If the window is too narrow to show every toolbar group at once, the groups that don’t fit collapse into a ”…” (More) button at the right end of the toolbar. Click it to reveal the hidden groups in a dropdown. Widening the window brings them back into the toolbar automatically.
Map Tree (left panel)
The Map Tree shows a hierarchical view of every map in your project. The panel header has a + button that creates a new blank map. You can:
- Double-click a map name to rename it.
- Right-click for a context menu: Open, Rename, Change Tileset, Resize/Shift, Delete.
- Drag and drop maps to reorganize the hierarchy.
Tab Bar
Each open map gets its own tab along the top of the editor area.
- A dot indicator means the map has unsaved changes.
- Italic text means it is a preview tab that auto-closes when you open another map.
- Double-click a preview tab to make it permanent.
- Click the x button or middle-click a tab to close it.
Status Bar (bottom)
The status bar displays useful context at a glance: cursor coordinates (X, Y), the event name under your cursor, the current tool, brush size, the active layer’s name, zoom level, and whether undo history is available.

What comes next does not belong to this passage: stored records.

(* ===== verification/DurableAlone.v ===== *)
(** * DurableAlone: calls that do not overlap are the operations of [Durable] (src/chat/durable-replay.ts)

    In a tab where nothing is in flight and no lock is held, a call goes on whenever it is resumed,
    ends, and has done what the operation of [Durable] does in one step. *)
From S2P Require Import Prelude StateLogic Async Errors Internal Replay Durable DurableAsync.
#[local] Open Scope Z_scope.

(** ** Runs in which nobody else moves *)

(** The end of a computation whose waits are all ready when it comes to them. *)
Fixpoint solo_run {S E A} (x : Run S E A) (s : S) : option (result E A * S) :=
  match x with
  | Finished r => Some (r, s)
  | Waiting ready c => if ready s then solo_run (c s).1 (c s).2 else None
  end.

Definition solo {S E A} (m : P S E A) (s : S) : option (result E A * S) := solo_run (m s).1 (m s).2.

Section Solo.
Context {S E : Type}.

Lemma solo_piece {A} (m : M S E A) s : solo (piece m) s = Some (m s).
Proof. unfold solo, piece. by destruct (m s). Qed.

Lemma solo_ret {A} (a : A) (s : S) : solo (mret a : P S E A) s = Some (Ok a, s).
Proof. done. Qed.

Lemma solo_pause s : solo (pause : P S E unit) s = Some (Ok tt, s).
Proof. done. Qed.

Lemma solo_wait {A} ready (m : M S E A) s : ready s = true -> solo (wait_for ready m) s = Some (m s).
Proof. intros Hr. unfold solo. cbn. rewrite Hr. unfold piece. by destruct (m s). Qed.

Lemma solo_run_bind {A B} (x : Run S E A) (k : A -> P S E B) s :
  solo_run (run_bind x k s).1 (run_bind x k s).2 =
  match solo_run x s with
  | Some (Ok a, s') => solo (k a) s'
  | Some (Throw e, s') => Some (Throw e, s')
  | None => None
  end.
Proof.
  revert s. induction x as [[a|e]|ready c IH] using run_ind; intros s; [done|done|]. cbn [run_bind solo_run fst snd].
  destruct (ready s); [|done]. specialize (IH s). by destruct (c s).
Qed.

Lemma solo_bind {A B} (m : P S E A) (k : A -> P S E B) s :
  solo (m ≫= k) s =
  match solo m s with
  | Some (Ok a, s') => solo (k a) s'
  | Some (Throw e, s') => Some (Throw e, s')
  | None => None
  end.
Proof.
  unfold solo at 1 2, mbind, P_bind. destruct (m s) as [x s']. apply solo_run_bind.
Qed.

On very large or heavy maps it may also show ”⏸ Animations paused (performance)”. When many tiles are visible at once, the editor keeps panning smooth by drawing from a cached image — and pauses autotile/fog animation when rebuilding that cache would take longer than 16ms (~60fps). Zoom back in (so fewer tiles are visible) and animation resumes automatically. (Animations also pause, without the indicator, while a dialog is open or the simulator is running.)
Dockable Panels
Every panel in the editor can be dragged, floated as a separate window, and rearranged to suit your workflow. If you ever want to start fresh, use View → Layout → Refresh Layout to restore the default arrangement. (To just reload the editor while keeping your layout, use Help → Reset App / Ctrl+R.)
- Detach a panel: right-click a tab or empty header area and pick Detach to floating window. The panel pops out as a draggable, resizable floating window inside the editor.
- Floating windows stay on-screen: if a floating panel is dragged or resized past the editor bounds, it auto-snaps back inside on release.
- Reattach: drag the floating window’s tab back onto a dock zone, or close the panel.
- Focus from the menu: View → Panels brings a panel to the front (or reopens it floating if you closed it) — it never closes panels.
Mod panels and layouts
Panels added by mods keep their place in your layout. If a mod is disabled, uninstalled, or reloading, its panel slot stays where you docked it and shows a placeholder (“Panel provided by mod … — not loaded”) until the mod is back; close the placeholder if you don’t want to keep the slot. Exported layout configurations (View → Layout → Export Configuration) also record which mods provided which panels — importing a layout that uses panels from mods you don’t have installed warns you with the list of missing mods and keeps those panels as placeholders. Older exported configurations still import fine.
Minimap
Bottom-right panel. Shows a scaled view of the entire map (all native + extended layers + shadows) with a yellow viewport rectangle. Click or drag to recenter the main canvas.
- Events display: when View → Events is on, events render on the minimap with their active-page graphic (character or tile). Events with no graphic on any page are hidden so the minimap stays clean.